Unit testing MVC controller - need path to the application

1

I've inherited a legacy ASP.net MVC application and I'm trying to backfit unit test and running into an error. Here's my unit test:

public void DashboardController_Index_ReturnsIndex()
     {
         var dashboardController = _mocker.Resolve<DashboardController>();
         var controllerContextMock = new Mock<ControllerContext>();
         var userMock = new Mock<IUserContext>();

         userMock
             .SetupGet(u => u.Identity.IsAuthenticated)
             .Returns(true);
         userMock
             .Setup(u => u.Type)
             .Returns(EUserType.Normal);
         controllerContextMock
             .SetupGet(c => c.HttpContext.User)
             .Returns(userMock.Object);
         controllerContextMock
             .SetupGet(p => p.HttpContext.Request.Url)
             .Returns(new Uri("http://localhost/Dashboard/Index"));

         dashboardController.ControllerContext = controllerContextMock.Object;

         var result = dashboardController.Index() as ViewResult;

         Assert.Equal("Index", result.ViewName);
     }

When the Index action is called, it calls a static method in another class that returns a string expression used for configuration purposes. After that config string gets returned, another static method in another (referenced) static class (different namespace) gets called which attempts to parse that string expression but throws an exception. Here's that method:

private static string GetResourceString(HttpContextBase httpContext, string sxExpression, string sxVirtualPath)
        {
            var context = new ExpressionBuilderContext(sxVirtualPath);
            var builder = new ResourceExpressionBuilder();
            var fields = (ResourceExpressionFields)builder.ParseExpression(sxExpression, 
                typeof(string), context);

            if (string.IsNullOrEmpty(fields.ClassKey) == false)
                return (string)httpContext.GetGlobalResourceObject(fields.ClassKey, fields.ResourceKey, 
                    Thread.CurrentThread.CurrentCulture);
            return (string)httpContext.GetLocalResourceObject(sxVirtualPath, fields.ResourceKey, 
                Thread.CurrentThread.CurrentCulture);
        }

The exception occurs in the third line of this method where the code attempts to break the string into fields. Specifically, here's the exception:

System.Web.HttpException (0x80004005): The application relative virtual path '~/' cannot be made absolute, because the path to the application is not known.

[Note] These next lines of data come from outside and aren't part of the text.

(** *** The lock command *)

Lemma lock_ready :
  cmd_lock (ci_hw_cmd c) = true → ready (txt s (curr s)) = true →
  sel_state (arb_st s) ∧ com s = true ∧ m_failing m = 0%nat ∧ content s (curr s).
Proof using Hn Hinv Hok.
  intros Hl Hr. destruct ok_parts as (Ho & _). apply (ci_off _ _ Hinv) in Ho as [Hs Hc]; [|done].
  assert (Hnl : arb_locked s = false) by apply bool_decide_eq_false, Hs.
  destruct (ci_com _ _ Hinv Hc Hnl) as [_ Hp]. unfold com_phase in Hp.
  destruct (m_failing m) as [|[|[|k]]]; [|destruct Hp as [Hp _]; congruence| |done].
  - destruct Hp as [_ Hp]. exact (conj Hs (conj Hc (conj eq_refl Hp))).
  - rewrite Hp in Hr; [done|]. apply Hinv.
Qed.

Lemma idle_no_lock : arb_st s = s_arb_idle → cmd_lock (ci_hw_cmd c) = false.
Proof using Hn Hinv Hok.
  intros E. destruct (cmd_lock (ci_hw_cmd c)) eqn:Hl; [|done]. destruct ok_parts as (Ho & _).
  apply (ci_off _ _ Hinv) in Ho as [[Hs _] _]; done.
Qed.

(** *** Preservation *)

Lemma locked_st : arb_locked s = true ↔ arb_st s = s_arb_locked.
Proof. apply bool_decide_eq_true. Qed.

Lemma sel_not_locked : sel_state (arb_st s) → arb_locked s = false.
Proof. intros [_ H]. by apply bool_decide_eq_false. Qed.

Lemma index_sreg : fi_changed (arb_in n c s) = false → select_buf_index n c s = sreg s.
Proof. simpl. unfold select_index_changed. rewrite negb_false_iff. by intros ?%Nat.eqb_eq. Qed.

(** What the arbitrator sees at port B of the selected buffer. *)
Lemma input_ready :
  arb_locked s = false → ready (txt s (select_buf_index n c s)) = true →
  txtb_selected_input n c s = txt_data_out (txt s (select_buf_index n c s)).
Proof.
  intros Hl Hr%bool_decide_eq_true. unfold txtb_selected_input, index_muxed. rewrite Hl.
  unfold txtb_port_b_data_out, txtb_unmask_data_ram, transient_state. by rewrite Hr.
Qed.

Lemma plain_next i : (i < n)%nat →
  match ci_bus c with Some x => access_ok x = true | None => True end → plain m' (txt s' i).
Proof using Hn Hinv Hok.
  intros Hi Hacc. pose proof (txt_next i Hi) as Ht. destruct (ci_plain _ _ Hinv i Hi) as [(Ha & Hb & Hp) _ _ _ Hr].
  unfold s' in *. rewrite txt_tick in * by (by rewrite (ci_len _ _ Hinv)). constructor.
  - rewrite Ht. unfold buf_next. destruct (txt_curr_state (txt s i)); try done; repeat case_match; done.
  - done.
  - done.
  - cbn [txca_q txtb_tick txtb_ports mr_tx_command_txca]. unfold tx_command_bit, reg_write.
    destruct (ci_bus c) as [[|a v]|]; try done.
    unfold access_ok in Hacc. rewrite !andb_true_iff, negb_true_iff in Hacc. destruct Hacc as [_ Hacc].
    by destruct (a =? TX_COMMAND_ADR).
  - simpl. unfold txt_ram_next. destruct (txtb_port_a_write _ _); [by rewrite length_insert|exact Hr].
Qed.

Lemma tran_next i :
  (i < n)%nat → in_progress (txt s' i) = true → arb_locked s' = true ∧ i = curr s' ∧ content s' i.
Proof using Hn Hinv Hok.
  intros Hi Hp. apply in_progress_next in Hp as [Hf [(Hr & -> & Hl)|(Hp & Hu)]]; [| |done].
  - destruct (lock_ready Hl Hr) as (Hs & Hc & _ & Hco).
    assert (E : commit_dbl_bufs (arb_o n c s) = false).
    { apply not_true_is_false. intros Hcm. apply fsm_commit in Hcm as (_ & _ & _ & Hl' & _); [|apply arb_par].
      simpl in Hl'. congruence. }
    unfold content, arb_locked. rewrite !word_next by auto.
    unfold s'. simpl. rewrite E. split_and!; [|done|apply Hco..].
    apply bool_decide_eq_true, fsm_sel_locks; [apply arb_par|done|done].
  - destruct (ci_tran _ _ Hinv i Hi Hp) as (Hl & -> & Hco). specialize (Hu eq_refl). pose proof Hl as Hst.
    apply locked_st in Hst. assert (E : commit_dbl_bufs (arb_o n c s) = false).
    { unfold arb_o. by rewrite Hst. }
    unfold content, arb_locked. rewrite !word_next by auto.
    unfold s'. simpl. rewrite E. split_and!; [|done|apply Hco..].
    apply bool_decide_eq_true. rewrite Hst. simpl. by rewrite Hu.
Qed.

Lemma sel_next : sel_state (arb_st s') → ready (txt s' (sreg s')) = (m_failing m' =? 0)%nat.
Proof using Hn Hinv Hok.
  intros Hs. change (sreg s') with (select_buf_index n c s).
  destruct (fsm_sel _ _ arb_par Hs) as [Hst Ha].
  assert (Hl : cmd_lock (ci_hw_cmd c) = false) by (destruct Hst as [[_ Hl]|Hl]; [done|by apply idle_no_lock]).
  destruct (selected Ha) as [Hr _]. pose proof index_range as Hi.
  destruct (all_failed c) eqn:Hf.
  - rewrite failing_next by done. destruct (ready (txt s' _)) eqn:E; [|by destruct (m_failing m) as [|[|[|]]]].
    apply ready_after_failure in E as [E _]; [congruence|done..].
  - rewrite failing_reset by done. by apply ready_stays.
Qed.

Lemma ffw_next :
  arb_st s' = s_arb_sel_ffw → txtb_pointer_meta_q (tx_arb s') = 0 ∧
    (fsm_wait_state_q (tx_arb s') = false → txt_data_out (txt s' (sreg s')) = word (txt s' (sreg s')) 0).
Proof using Hn Hinv Hok.
  intros Hst. destruct (fsm_ffw _ _ arb_par Hst) as (Ha & Hch & Hs & Hcase).
  change (sreg s') with (select_buf_index n c s).
  destruct (selected Ha) as [Hr _]. pose proof index_range as Hi.
  unfold s' at 1 2. simpl. unfold arb_o. destruct Hcase as [[-> ->]|(E & -> & -> & Hclk)]; [done|].
  destruct (ci_ffw _ _ Hinv E) as [Hptr _]. simpl. rewrite Hptr. split; [done|]. intros _.
  pose proof (meta_read_next _ Hi (sel_not_locked Hs) Hclk Hr) as Hrd.
  by rewrite Hptr in Hrd.
Qed.

Lemma idw_next :
  arb_st s' = s_arb_sel_idw → txtb_pointer_meta_q (tx_arb s') = 1 ∧
    dbl_md (tx_arb s') = md_of (word (txt s' (sreg s')) 0) ∧
    (fsm_wait_state_q (tx_arb s') = false → txt_data_out (txt s' (sreg s')) = word (txt s' (sreg s')) 1).
Proof using Hn Hinv Hok.
  intros Hst. destruct (fsm_idw _ _ arb_par Hst) as (Ha & Hch & Hs & Hcase).
  change (sreg s') with (select_buf_index n c s). pose proof (index_sreg Hch) as Hix.
  destruct (selected Ha) as [Hr _]. pose proof index_range as Hi.
  rewrite (word_next _ 0) by auto.
  unfold s' at 1 2 3. simpl. unfold arb_o.
  destruct Hcase as [(E & Hw & -> & -> & ->)|(E & -> & -> & Hclk & ->)].
  - split_and!; [done| |done]. f_equal. rewrite input_ready by (done || by apply sel_not_locked).
    rewrite Hix. by apply (ci_ffw _ _ Hinv E).
  - destruct (ci_idw _ _ Hinv E) as (Hptr & Hdbl & _). simpl. rewrite Hptr, Hix. split_and!; [done..|]. intros _.
    rewrite Hix in *. pose proof (meta_read_next _ Hi (sel_not_locked Hs) Hclk Hr) as Hrd.
    by rewrite Hptr in Hrd.
Qed.

(** A new committed frame: the metadata just read are those of the selected buffer. *)
Lemma arb_commit_next :
  commit_dbl_bufs (arb_o n c s) = true →
  sel_state (arb_st s') ∧ com_phase s' m' ∧ com s' = true ∧ ready (txt s (select_buf_index n c s)) = true ∧
  curr s' = select_buf_index n c s.
Proof using Hn Hinv Hok.
  intros Hcm. destruct (fsm_commit _ _ arb_par Hcm) as (Hst & Hw & Ha & Hl & Hch).
  assert (Hs : sel_state (arb_st s)) by (rewrite Hst; done).
  destruct (selected Ha) as [Hr _]. pose proof (index_sreg Hch) as Hix.
  destruct (ci_idx _ _ Hinv) as [_ Hi].
  assert (Hc' : curr s' = select_buf_index n c s) by (unfold s'; simpl; by rewrite Hcm).
  split; [by apply fsm_sel_stays; [apply arb_par|..]|].
  assert (Hco : com s' = true) by (unfold s'; simpl; unfold arb_o in *; by rewrite fsm_set, Hcm by apply arb_par).
  split; [|done]. unfold com_phase. rewrite Hc', Hix in *.
  pose proof (ci_sel _ _ Hinv Hs) as H0. rewrite Hr in H0. symmetry in H0. apply Nat.eqb_eq in H0.
  destruct (all_failed c) eqn:Hf.
  - rewrite failing_next, H0 by done. simpl. split; [|by apply none_ready_after_failure].
    apply not_true_is_false. intros [E _]%ready_after_failure; [congruence|done..].
  - rewrite failing_reset by done. split; [by apply ready_stays|].
    destruct (ci_idw _ _ Hinv Hst) as (_ & Hd & Hx). specialize (Hx Hw).
    unfold content. rewrite !word_next by auto. unfold s'. simpl. rewrite Hcm.
    split; [done|]. rewrite input_ready, Hix, Hx by (by rewrite ?Hix || by apply sel_not_locked). done.
Qed.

I've seen this post that describes how to inject a fake into this call but since the Controller itself isn't trying to parse the string, but rather handing it off to a helper method in another class, it seems that DI won't work. Any idea how I can fake the application path while unit testing? In production, this code works just fine. I'm thinking I can refactor the controller to use this helper class as a dependency instead of just calling static methods but I'm hoping for a solution that doesn't require code changes to production code.

c#
asp.net-mvc
unit-testing
asked on Stack Overflow Feb 19, 2020 by Scott Reeves • edited Feb 19, 2020 by Scott Reeves

1 Answer

1

The proper way to do this, unfortunately, requires refactoring production code to allow for the helper method to be injected as a dependency. After all, isn't one of the advantages of creating unit tests to allow for refactoring code with confidence? In this case, the production code doesn't lend itself to back-fitting unit tests very easily (which is often the case when attempting to do such a thing.)

Best approach is to go up one abstraction level and create 'behavior tests' (as in Behavior Driven Development) that thoroughly check the behavior of the controller at a higher level, refactor it to allow for unit testing, and if the behavior hasn't changed, retro-fitting unit tests can be done with confidence.